Falar a partir de ninguém
Ensina a ver o sexo das nuvens
E ensina o sentido sonoro das palavras.
Falar a partir de ninguém
Faz comunhão com o começo do verbo.

Tornar-se impessoal, “Ninguém”, é conquistar o estatuto de um sujeito coletivo de enunciação: sua voz já não diz “eu” , mas “nós”. E neste “nós” inclui-se sobretudo o que não tem voz, mas que a poesia faz falar: “Queria ser a voz em que uma pedra fale”,uma voz que já não manifesta um eu pessoal :

Tenho abandonos por dentro e por fora.
Meu desnome é Antônio Ninguém.

Pela voz poética de Manoel de Barros também se tornam sujeitos,mas sujeitos larvares, uma quantidade infindável de seres: lagartixas, girinos, bocós,pedras que dão leite, patos atravessados de chuva, arames de prender horizonte,tudo aquilo que nos leva a coisa nenhuma... enfim, o que não se pode vender no mercado:“coisas se movendo ainda em larvas, antes de ser idéia ou pensamento”. Manoel de Barros nos diz ainda:

Quem atinge o valor do que não presta é, no mínimo,
Um sábio ou um poeta.
É no mínimo alguém que saiba dar cintilância aos
seres apagados.
Ou alguém que possa freqüentar o futuro das palavras.

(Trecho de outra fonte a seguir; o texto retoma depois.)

(* ===== verification/SessionDemo.v ===== *)
(** * Recording, evidence, compaction and rollback on concrete sessions

    The theorems on the history of a session at small inputs, and the replay of a rollout on
    the context manager itself. *)
From S2P Require Import Prelude Width History Truncation WorldState Rollout RolloutBounded GuardianHistory ContextManager Compact.

Set Default Goal Selector "!".

Local Open Scope Z_scope.

Module SessionDemo.
Import RolloutBounded.RolloutDemo.

Abbreviation ritem := (@ResponseItem unit).
Abbreviation manager_t := (@ContextManager unit (@TranscriptHistory unit) unit (@TurnContextItem unit) WorldStateSnapshot).

(** Every item is written in two pieces. *)
Definition writes (_ : ritem) : list Z := [2; 40].
Definition reasoning (_ : option (list unit)) : list Z := [10].
Definition meta_pieces (_ : option rstr) (_ : rstr) (_ : option unit) (_ : option (@InternalChatMessageMetadataPassthrough unit)) : list Z := [5].
Definition content_pieces (_ : @ContentItem unit) : list Z := [20].
Definition no_fragment (_ : @ContentItem unit) : bool := false.
Definition audio_tokens (_ : rstr) : Z := 7.

Definition said (id text : rstr) : ritem := Message (Some id) (lit "user") [InputText text] None None.
Definition answered (id text : rstr) : ritem := Message (Some id) (lit "assistant") [InputText text] None None.

Lemma writes_nonneg : forall i, Forall (fun n => 0 <= n) (writes i).
Proof. intros i. repeat constructor; lia. Qed.

Lemma reasoning_nonneg : forall c, Forall (fun n => 0 <= n) (reasoning c).
Proof. intros c. repeat constructor; lia. Qed.

(** ** Evidence *)

Definition evidence_ops : list (@Op unit) :=
  [ORecord (said (lit "1") (lit "do it")); ORecord (answered (lit "2") (lit "done")); ORecord (said (lit "3") (lit "no"));
   OTruncate (said (lit "3") (lit "no")); ORecord (said (lit "4") (lit "stop"))].

Abbreviation run_ops := (run writes reasoning meta_pieces content_pieces 100).

Lemma retention_bounded_witness :
  bounded (run_ops evidence_ops (transcript_new 0)) /\ length (t_items (run_ops evidence_ops (transcript_new 0))) = 3%nat.
Proof.
  split; [|vm_compute; reflexivity].
  apply (retention_bounded writes reasoning meta_pieces content_pieces 100 ltac:(unfold MAX_BYTES_PER_KIND; lia) writes_nonneg reasoning_nonneg evidence_ops 0).
Defined.

Lemma generation_guards_prefix_witness :
  let h := run_ops (take 2 evidence_ops) (transcript_new 0) in
  generation (run_ops [ORecord (said (lit "3") (lit "no"))] h) = 0
  /\ t_items h `prefix_of` t_items (run_ops [ORecord (said (lit "3") (lit "no"))] h).
Proof.
  split; [vm_compute; reflexivity|].
  apply (generation_guards_prefix writes reasoning meta_pieces content_pieces 100 [ORecord (said (lit "3") (lit "no"))]
           (run_ops (take 2 evidence_ops) (transcript_new 0))); vm_compute; first [reflexivity|split; discriminate].
Defined.

Lemma evidence_only_forgets_witness :
  sublist (transcript_items (run_ops evidence_ops (transcript_new 0)))
    [said (lit "1") (lit "do it"); answered (lit "2") (lit "done"); said (lit "4") (lit "stop")].
Proof. apply (evidence_only_forgets writes reasoning meta_pieces content_pieces 100 evidence_ops 0). vm_compute. reflexivity. Defined.

(** ** Rollback *)

Definition context_message (text : rstr) : envelope_t := message (lit "developer") text.

Definition session : manager_t :=
  {| items := [context_message (lit "<permissions instructions> ask </permissions instructions>"); message (lit "user") (lit "one");
               message (lit "assistant") (lit "1"); context_message (lit "<collaboration_mode> plan"); message (lit "user") (lit "two");
               message (lit "assistant") (lit "2")];
     review_history := None; history_version := 0; user_message_revision := 0; token_info := None; reference_context_item := None;
     world_state_baseline := Some {| sections := [] |} |}.

Abbreviation rolled n :=
  (drop_last_n_user_turns no_fragment no_context writes reasoning meta_pieces content_pieces 100 session n).

(** The turn is dropped with the context in front of it. *)
Lemma rollback_drops_turns_witness : turns no_fragment no_context (items (rolled 1%nat)) = 1%nat /\ items (rolled 1%nat) = take 3 (items session).
Proof.
  split; [|vm_compute; reflexivity].
  destruct (rollback_drops_turns no_fragment no_context writes reasoning meta_pieces content_pieces 100 session 1 ltac:(lia)) as [H1 _].
  rewrite H1. vm_compute. reflexivity.
Defined.

(** ** Recording *)

Definition output_item : envelope_t :=
  envelope_new (FunctionCallOutput None (Some (lit "c")) None None (from_text (lit "0123456789")) None).

Lemma recording_appends_witness :
  exists self', record_annotated_items no_fragment writes reasoning meta_pieces content_pieces 100 audio_tokens session
      [output_item; message (lit "system") (lit "hidden"); message (lit "user") (lit "three")] (Bytes 1000) = Ok self'
  /\ user_message_revision self' = 1 /\ length (items self') = 8%nat.
Proof.
  destruct (recording_appends no_fragment writes reasoning meta_pieces content_pieces 100 audio_tokens session
    [output_item; message (lit "system") (lit "hidden"); message (lit "user") (lit "three")] (Bytes 1000)) as (self' & new & Hr & Hi & Hf & Hu & _).
  - intros url. vm_compute. discriminate.
  - vm_compute. split; discriminate.
  - repeat constructor. vm_compute. discriminate.
  - vm_compute. split; discriminate.
  - exists self'. split; [exact Hr|]. rewrite Hu, Hi, length_app. apply Forall2_length in Hf. rewrite <- Hf. vm_compute. split; reflexivity.
Defined.

(** ** Compaction *)

Definition short (text : rstr) : @CompactedUserMessage unit := {| cu_message := text; cu_passthrough := None; cu_harness_metadata := None |}.

Definition two_messages : list (@CompactedUserMessage unit) := [short (lit "abcdefghijklmnopqrstuvwx"); short (lit "newest")].

(** Two tokens are left for the older message, which has six. *)
Lemma compaction_keeps_newest_witness :
  exists selected,
    build_compacted_history_with_limit [] two_messages (lit "") 4
    = Ok (map user_message_item (reverse selected) ++ [summary_item (lit "(no summary available)")])
    /\ selection 4 (reverse two_messages) selected
    /\ exists h, build_compacted_history_with_limit [] two_messages (lit "") 4 = Ok h /\ length h = 3%nat.
Proof.
  destruct (compaction_keeps_newest [] two_messages (lit "") 4) as (selected & Hb & Hs).
  - vm_compute. split; discriminate.
  - repeat constructor; vm_compute; discriminate.
  - exists selected. split; [exact Hb|]. split; [exact Hs|]. eexists. split; [vm_compute; reflexivity|reflexivity].
Defined.

(** ** A turn with two messages *)

(** The user adds a message while the second turn runs. *)
Definition steered : list item_t :=
  [SessionMeta meta; REventMsg (TurnStarted (lit "t1")); context_of (lit "t1") (lit "m1"); user (lit "one"); reply (lit "1");
   REventMsg (TurnComplete (lit "t1")); REventMsg (TurnStarted (lit "t2")); context_of (lit "t2") (lit "m2"); user (lit "two");
   reply (lit "2"); user (lit "and this"); reply (lit "3"); REventMsg (TurnComplete (lit "t2")); REventMsg (ThreadRolledBack 1)].

Definition demo_manager := replay_manager (fun _ => None) [] no_fragment no_context writes reasoning meta_pieces content_pieces 100 audio_tokens
  (fun _ : unit => Other) (Bytes 1000) (TokenInfo := unit).

(** A rollback of one turn drops half of the second turn from the history, the second message
    and what follows, and all of it from the settings: the model continues the second turn
    with the settings and the reference context of the first. *)
Theorem steered_turn_halved :
  exists r, reconstruct_history_from_rollout (H := res Empty_set manager_t) (CM := demo_manager) no_context no_context parse_id version steered = Ok r
  /\ map item (r_history r) = map item [message (lit "user") (lit "one"); message (lit "assistant") (lit "1");
                                        message (lit "user") (lit "two"); message (lit "assistant") (lit "2")]
  /\ option_map model (r_previous_turn_settings r) = Some (lit "m1")
  /\ option_map tc_turn_id (r_reference_context_item r) = Some (Some (lit "t1")).
Proof. eexists. split; [vm_compute; reflexivity|]. vm_compute. auto. Qed.
End SessionDemo.
Lemma record_report_of seen latest (r : report) all :
  record_of seen latest -> map snd (r :: seen) `sublist_of` all -> reasonable all ->
  exists latest', record_report latest r = Ok latest' /\ record_of (r :: seen) latest'.
Proof.
  intros Hrec Hsub Hr. destruct r as [[turn_id response_id] u]. unfold record_report, record_token_usage. cbn [fst snd].
  set (turn := match latest with Some r => if tr_turn_id r =s turn_id then turn_token_usage r else usage_default | None => usage_default end).
  set (thread := match latest with Some r => thread_token_usage r | None => usage_default end).
  assert (Hturn : counts turn = sum_counts (of_turn turn_id seen)).
  { subst turn. destruct seen as [|r seen], latest as [l|]; try done. destruct Hrec as (Hid & _ & _ & _ & Ht). rewrite Hid. cbn [of_turn].
    destruct (r.1.1 =s turn_id) eqn:E; [|done]. apply streq_true in E. rewrite Ht, E. cbn [of_turn]. by rewrite E, streq_refl. }
  assert (Hthread : counts thread = sum_counts (map snd seen)).
  { subst thread. destruct seen as [|r seen], latest as [l|]; try done. by destruct Hrec as (_ & _ & _ & Ht & _). }
  destruct (add_assign_sum turn u (of_turn turn_id seen) all Hturn) as (turn' & -> & Hturn'); [|done|].
  { etrans; [|exact Hsub]. apply sublist_skip, of_turn_sublist. }
  destruct (add_assign_sum thread u (map snd seen) all Hthread) as (thread' & -> & Hthread'); [done..|].
  eexists. split; [done|]. unfold record_of. cbn [tr_turn_id tr_response_id tr_usage thread_token_usage turn_token_usage fst snd of_turn]. by rewrite streq_refl.
Qed.

Lemma record_reports_of l seen latest :
  record_of seen latest -> reasonable (map snd (reverse l ++ seen)) ->
  exists latest', record_reports latest l = Ok latest' /\ record_of (reverse l ++ seen) latest'.
Proof.
  revert seen latest. induction l as [|r l IH]; intros seen latest Hrec Hr; [by exists latest|].
  rewrite reverse_cons, <- app_assoc in *. cbn [app] in *. cbn [record_reports].
  destruct (record_report_of seen latest r (map snd (reverse l ++ r :: seen)) Hrec ltac:(rewrite map_app; by apply sublist_inserts_l) Hr) as (latest' & -> & Hrec'). cbn [mbind res_bind]. by apply IH.
Qed.

(** However the responses of a thread are spread over its turns, the latest record has as the
    usage of the thread the sum of what was reported, and as the usage of the turn the sum
    of the reports of this turn since the last one of another turn; nothing overflows as
    long as the sums are within 64 bits. *)
Theorem usage_accounts (l : list report) :
  reasonable (map snd (reverse l)) ->
  exists latest, record_reports None l = Ok latest /\ record_of (reverse l) latest.
Proof. intros H. destruct (record_reports_of l [] None) as (latest & Hl & Hrec); [done|by rewrite app_nil_r|]. rewrite app_nil_r in Hrec. eauto. Qed.
End Usage.

(** ** The window *)

Section Window.
Context {Uuid Number : Type}.
Local Abbreviation window := (AutoCompactWindow Uuid).
(* ===== verification/RemoteCompact.v ===== *)
(** * Compaction by the model

    Models the pure parts of [workx-rs/core/src/compact_remote.rs],
    [compact_remote_history.rs], [compact_remote_v2.rs] and [compact_remote_v2_images.rs]:
    how the outputs of tools are cut until a history fits the window in which it is
    compacted, and which messages are kept beside the compaction that the model returns.
    [is_user_or_hook_prompt] tells whether [parse_turn_item] finds a user message or the
    prompt of a hook in an item. Sums of [usize] tokens are those of texts and images in
    memory and do not overflow. *)
From S2P Require Import Prelude Width History Truncation WorldState Rollout GuardianHistory ContextManager Compact Media TokenEstimate.
(* ===== verification/RemoteCompactProps.v ===== *)
(** * Properties of compaction by the model

    Messages that are kept beside a compaction stay within their budget
    ([retained_within_budget]), and a history that is cut for its compaction loses the
    outputs of its last calls only, until it fits ([trim_accounts]). *)
From S2P Require Import Prelude Width History Truncation WorldState Rollout GuardianHistory ContextManager Compact Media TokenEstimate RemoteCompact.

Set Default Goal Selector "!".

Local Open Scope Z_scope.

(** ** Sums and groups *)

Lemma sum_cons x l : sum (x :: l) = x + sum l.
Proof. done. Qed.

Lemma sum_app a b : sum (a ++ b) = sum a + sum b.
Proof. induction a as [|x a IH]; [done|]. cbn [app]. rewrite !sum_cons, IH. lia. Qed.

Lemma sum_map_reverse {A} (f : A -> Z) l : sum (map f (reverse l)) = sum (map f l).
Proof. induction l as [|x l IH]; [done|]. rewrite reverse_cons, map_app, sum_app, IH. cbn [map]. rewrite !sum_cons. change (sum []) with 0. lia. Qed.

Lemma sum_mono {A} (f g : A -> Z) l : (forall a, a ∈ l -> f a <= g a) -> sum (map f l) <= sum (map g l).
Proof.
  induction l as [|a l IH]; intros H; [done|]. pose proof (H a ltac:(set_solver)).
  specialize (IH ltac:(set_solver)). cbn [map]. rewrite !sum_cons. lia.
Qed.

Lemma sum_scale {A} k (f : A -> Z) l : sum (map (fun a => k * f a) l) = k * sum (map f l).
Proof. induction l as [|a l IH]; cbn [map]; [change (sum []) with 0; lia|]. rewrite !sum_cons, IH. lia. Qed.

Lemma sum_nonneg {A} (f : A -> Z) l : (forall a, 0 <= f a) -> 0 <= sum (map f l).
Proof. intros H. induction l as [|a l IH]; [done|]. cbn [map]. rewrite sum_cons. specialize (H a). lia. Qed.

Lemma history_item_groups_flat {T} (p : T -> bool) l : concat (map into_items (history_item_groups p l)) = l.
Proof.
  remember (length l) as n eqn:Hn. assert (Hle : (length l <= n)%nat) by lia. clear Hn. revert l Hle.
  induction n as [|n IH]; intros [|a [|b l]] Hle; cbn in *; try done; try lia.
  destruct (p b); cbn.
  - by rewrite IH by lia.
  - f_equal. apply (IH (b :: l)). cbn. lia.
Qed.

Section Props.
Context {Opaque : Type} {Opaque_dec : EqDecision Opaque}.
Local Abbreviation Item := (@ResponseItem Opaque).
Local Abbreviation Envelope := (@ResponseItemEnvelope Opaque).
Local Abbreviation Content := (@ContentItem Opaque).
Local Abbreviation group := (HistoryItemGroup Envelope).
Local Abbreviation annotated := (Content * rstr)%type.
Context (base64_decode : rstr -> option (list Z)) (image_size : list Z -> option (Z * Z)).
Context (probe_audio : rstr -> list Z -> option (Z * (Z * Z))) (json_len : Item -> option Z).
Context (agent_content : Opaque -> AgentMessageInputContent) (image_detail : Opaque -> ImageDetail).
Local Abbreviation estimate := (estimate_item_token_count base64_decode image_size probe_audio json_len agent_content image_detail).
Local Abbreviation item_tokens := (content_item_token_count base64_decode image_size image_detail).

(** ** Texts and images within a budget *)

(** What a content counts for, in bytes; images where they are charged. *)
Definition content_bytes (charged : bool) (c : Content) : Z :=
  match c with
  | InputText text | OutputText text => byte_len text
  | InputImage _ _ => if charged then 4 * item_tokens c else 0
  | InputAudio _ => 0
  end.

Definition contents_bytes (charged : bool) (l : list annotated) : Z := sum (map (fun c => content_bytes charged c.1) l).

Definition message_bytes (charged : bool) (e : Envelope) : Z :=
  match item e with Message _ _ content _ _ => sum (map (content_bytes charged) content) | _ => 0 end.

Definition content_ok (c : Content) : Prop := match c with InputText text | OutputText text => str_ok text | _ => True end.
Definition contents_ok (l : list annotated) : Prop := Forall (fun c => content_ok c.1) l.

(** A budget of tokens, and its bytes, which a marker may exceed. *)
Definition small (n : Z) : Prop := 0 <= n <= 2 ^ 60.
Definition slack (n : Z) : Z := if n =? 0 then 0 else MARKER_MAX.

Lemma slack_nonneg n : 0 <= slack n.
Proof. unfold slack, MARKER_MAX. case_match; lia. Qed.

Lemma item_tokens_nonneg c : 0 <= item_tokens c.
Proof.
  destruct c; cbn [content_item_token_count]; try done; unfold usize_of_i64, USIZE_MAX; try case_match; try lia;
    unfold approx_token_count, saturating_add, saturating_sub, APPROX_BYTES_PER_TOKEN, USIZE_MAX; pose proof (byte_len_nonneg text); apply Z.div_pos; lia.
Qed.

Lemma text_within text : str_ok text -> byte_len text <= 4 * approx_token_count text.
Proof. intros H. rewrite approx_token_count_ceil by done. pose proof (Z.mod_pos_bound (byte_len text + 3) 4). pose proof (Z.div_mod (byte_len text + 3) 4). lia. Qed.

Lemma small_policy n : small n -> policy_ok (Tokens n).
Proof. unfold small. intros H. cbn. unfold usize, USIZE_MAX. lia. Qed.

Lemma small_budget n : small n -> byte_budget (Tokens n) = 4 * n.
Proof. unfold small. intros H. cbn. unfold approx_bytes_for_tokens, saturating_mul, APPROX_BYTES_PER_TOKEN, USIZE_MAX. lia. Qed.

Lemma fit_text_spec n text :
  small n -> str_ok text ->
  exists n' out, fit_text n text = Ok (n', out) /\ 0 <= n' <= n /\ str_ok out /\
    byte_len out + 4 * n' + slack n' <= 4 * n + MARKER_MAX.
Proof.
  intros Hn Ht. unfold fit_text. destruct (Z.leb_spec (approx_token_count text) n) as [Hle|Hgt].
  - pose proof (text_within text Ht). pose proof (byte_len_nonneg text). exists (n - approx_token_count text), text.
    unfold saturating_sub. rewrite Z.max_l by lia. repeat split; try done; try lia.
    unfold slack. case_match; unfold MARKER_MAX; lia.
  - destruct (truncate_text_as text (Tokens n) Ht (small_policy n Hn)) as (out & -> & Has). cbn [mbind res_bind].
    apply truncated_as_bound in Has; [|by apply byte_budget_nonneg, small_policy]. rewrite small_budget in Has by done.
    exists 0, out. split; [done|]. unfold small in Hn. split; [lia|]. change (slack 0) with 0. unfold str_ok, I64_MAX. unfold MARKER_MAX in *. lia.
Qed.

Lemma fit_item_spec charged n (c : annotated) with_text text :
  (forall t, content_bytes charged (with_text t) = byte_len t) -> (forall t, content_ok (with_text t) = str_ok t) ->
  small n -> str_ok text ->
  exists n' kept, fit_item n c with_text text = Ok (n', kept) /\ 0 <= n' <= n /\ contents_ok kept
    /\ contents_bytes charged kept + 4 * n' + slack n' <= 4 * n + slack n.
Proof.
  intros Hb Hk Hn Ht. unfold fit_item. destruct (Z.eqb_spec n 0) as [->|Hne].
  - exists 0, []. repeat split; try done; constructor.
  - destruct (fit_text_spec n text Hn Ht) as (n' & out & -> & Hn' & Hout & Hle). cbn [mbind res_bind].
    exists n', (if is_empty out then [] else [(with_text out, c.2)]). split; [done|]. split; [done|].
    assert (slack n = MARKER_MAX) as -> by (unfold slack; case_match; lia). pose proof (byte_len_nonneg out).
    destruct (is_empty out); unfold contents_bytes, contents_ok; cbn [map fst]; rewrite ?sum_cons, ?Hb; change (sum []) with 0.
    + split; [constructor|]. lia.
    + split; [repeat constructor; cbn; by rewrite Hk|]. lia.
Qed.

Lemma contents_bytes_app charged a b : contents_bytes charged (a ++ b) = contents_bytes charged a + contents_bytes charged b.
Proof. unfold contents_bytes. by rewrite map_app, sum_app. Qed.

(** One item at the front of the content, by either of the two loops. *)
Definition fitted (charged : bool) (n : Z) (r : res Empty_set (Z * list annotated)) : Prop :=
  exists n' kept, r = Ok (n', kept) /\ 0 <= n' <= n /\ contents_ok kept
    /\ contents_bytes charged kept + 4 * n' + slack n' <= 4 * n + slack n.

Lemma fitted_then charged n r (k : Z -> res Empty_set (list annotated)) :
  fitted charged n r ->
  (forall n', 0 <= n' <= n -> exists later, k n' = Ok later /\ contents_ok later /\ contents_bytes charged later <= 4 * n' + slack n') ->
  exists l, (r ≫= fun '(n', kept) => k n' ≫= fun later => Ok (kept ++ later)) = Ok l
    /\ contents_ok l /\ contents_bytes charged l <= 4 * n + slack n.
Proof.
  intros (n' & kept & -> & Hn' & Hk & Hle) H. destruct (H n' Hn') as (later & Hlater & Hl & Hb). cbn. rewrite Hlater. cbn.
  exists (kept ++ later). split; [done|]. split; [by apply Forall_app|]. rewrite contents_bytes_app. lia.
Qed.

Lemma small_below n n' : small n -> 0 <= n' <= n -> small n'.
Proof. unfold small. lia. Qed.

Lemma fitted_uncharged charged n (c : annotated) : 0 <= n -> content_ok c.1 -> content_bytes charged c.1 = 0 -> fitted charged n (Ok (n, [c])).
Proof.
  intros Hn Hok Hb. exists n, [c]. split; [done|]. split; [lia|]. split; [by repeat constructor|].
  unfold contents_bytes. cbn [map]. rewrite sum_cons, Hb. change (sum []) with 0. lia.
Qed.

Lemma truncate_texts_spec charged content n :
  small n -> contents_ok content -> (charged = true -> Forall (fun c => is_input_image c.1 = false) content) ->
  exists l, truncate_texts n content = Ok l /\ contents_ok l /\ contents_bytes charged l <= 4 * n + slack n.
Proof.
  intros Hn Hok Hi. revert n Hn. induction content as [|c content IH]; intros n Hn; cbn [truncate_texts].
  - exists []. split; [done|]. split; [constructor|]. unfold small in Hn. cbn. pose proof (slack_nonneg n). lia.
  - apply Forall_cons in Hok as [Hc Hok]. assert (Hi' : charged = true -> Forall (fun c => is_input_image c.1 = false) content).
    { intros H%Hi. by apply Forall_cons in H as [_ H]. }
    apply (fitted_then charged n _ (fun n => truncate_texts n content)); [|intros n' Hn'; apply IH; eauto using small_below].
    destruct c as [[text|url detail|url|text] kind]; cbn [fst] in *; try by apply fit_item_spec.
    all: apply fitted_uncharged; [by destruct Hn|done|cbn; try done].
    destruct charged; [|done]. by specialize (Hi eq_refl); apply Forall_cons in Hi as [Hi _].
Qed.
Lemma item_step_replaces b b1 t ii i : replaces b b1 t (with_items t ii) -> active_change_set b1 = active_change_set b ->
  (turns_ok b -> index_ok ii.1 ii.2) ->
  (NoDup (map item_id (pt_items t)) -> NoDup (map item_id ii.2) -> ii.2 = client_items (pt_items t) i) ->
  item_step b (record_changed_item b1 (pt_id t) i) i.
Proof.
  intros Hr Ha Hii Hc.
  assert (map view_id (view b1) = map view_id (view b)) as Hids.
  { unfold view. destruct Hr as (n & Hn & ->). rewrite !map_map.
    change (pt_id <$> <[n := with_items t ii]> (all_turns b) = pt_id <$> all_turns b).
    rewrite list_fmap_insert. apply list_insert_id. by rewrite list_lookup_fmap, Hn. }
  split; [..|by rewrite view_record_changed_item].
  - intros Hok Hk. split; [|done]. rewrite all_turns_record_changed_item. destruct Hr as (n & Hn & ->).
    apply Forall_insert; [done|by apply Hii].
  - intros v0 Hok (cs & Hcs & Hv & Htg) Hu Hu'. rewrite view_record_changed_item in Hu'. unfold tracked.
    rewrite view_record_changed_item. unfold record_changed_item. rewrite Ha, Hcs. eexists. split; [done|]. split; cycle 1.
    { unfold targeted in *. simpl. rewrite Hids. apply Forall_app. split; [done|]. constructor; [|done]. simpl.
      destruct Hr as (n & Hn & _). apply (list_elem_of_fmap_2 view_id (view b) (turn_view t)), list_elem_of_fmap_2.
      by eapply list_elem_of_lookup_2. }
    unfold apply_changes in *. simpl. rewrite foldl_app. simpl. rewrite <- Hv.
    rewrite (replaces_view _ _ _ _ Hr) by (done || apply Hu). unfold client_item. simpl.
    pose proof (replaces_unique_items _ _ _ _ Hr Hu) as Hn. pose proof (replaces_unique_items' _ _ _ _ Hr Hu') as Hn'.
    destruct Hr as (n & Ht & _). simpl in Hn'. unfold turn_view at 1. simpl. rewrite (Hc Hn Hn').
    destruct Hu as [Hu _]. apply map_ext_in. intros e He. unfold streq. case_bool_decide as Ee; [|done].
    apply list_elem_of_In in He. unfold view in He, Hu. apply list_elem_of_fmap in He as (t2 & -> & He).
    assert (t2 = t) as ->; [|done]. apply list_elem_of_lookup in He as (m & Hm).
    rewrite map_map in Hu. assert (m = n) as ->; [|congruence].
    eapply (NoDup_lookup _ _ _ (pt_id t)); [exact Hu|..]; apply list_lookup_fmap_Some; eauto.
Qed.

(** *** Opening a turn *)

Record opened (b b1 : Builder) (t : Pending) : Prop := {
  op_turns : all_turns b1 = all_turns b ++ [t];
  op_current : current_turn b1 = Some t;
  op_items : pt_items t = [];
  op_ok : turn_ok t;
  op_changes : quiet b ->
    active_change_set b1 = Some {| changed_items := []; changed_turns := [from_pending_turn t]; removed_turn_ids := [] |};
}.

Lemma view_record_changed_turn b c : view (record_changed_turn b c) = view b.
Proof. unfold record_changed_turn. by case_match. Qed.

Lemma open_opened b t : current_turn b = None -> pt_items t = [] -> pt_item_index t = None ->
  opened b (set_current (record_changed_pending_turn b t) t) t.
Proof.
  intros Hc Hi Hx.
  assert (turns (record_changed_pending_turn b t) = turns b) as Ht.
  { unfold record_changed_pending_turn, record_changed_turn. by repeat case_match. }
  split; [..|done|done| |].
  - unfold all_turns. simpl. by rewrite Ht, Hc, app_nil_r.
  - unfold turn_ok. by rewrite Hx.
  - intros Hq. simpl. unfold record_changed_pending_turn, record_changed_turn, is_tracking_changes. by rewrite Hq.
Qed.

Lemma opened_turns_ok b b1 t : opened b b1 t -> turns_ok b -> turns_ok b1.
Proof. intros H Hb. unfold turns_ok. rewrite (op_turns _ _ _ H). apply Forall_app. split; [done|]. by constructor; [apply H|]. Qed.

Mais do que tudo, o que por sua voz fala é a própria língua que, despida da forma da gramática, “voa fora da asa”:

Em poesia que é voz de poeta, que é a voz de fazer
nascimento
 O verbo tem que pegar delírio.

Este “fazer nascimento” referido pelo poeta inunda a poesia com a potência de um germe: na imanência deste, o verbo, como logos, liberta-se dos substantivos e das substâncias; devém ele próprio experimento com o sentido, e nos ensina: “Poesia é voar fora da asa”: “a poesia é a loucura da palavra”.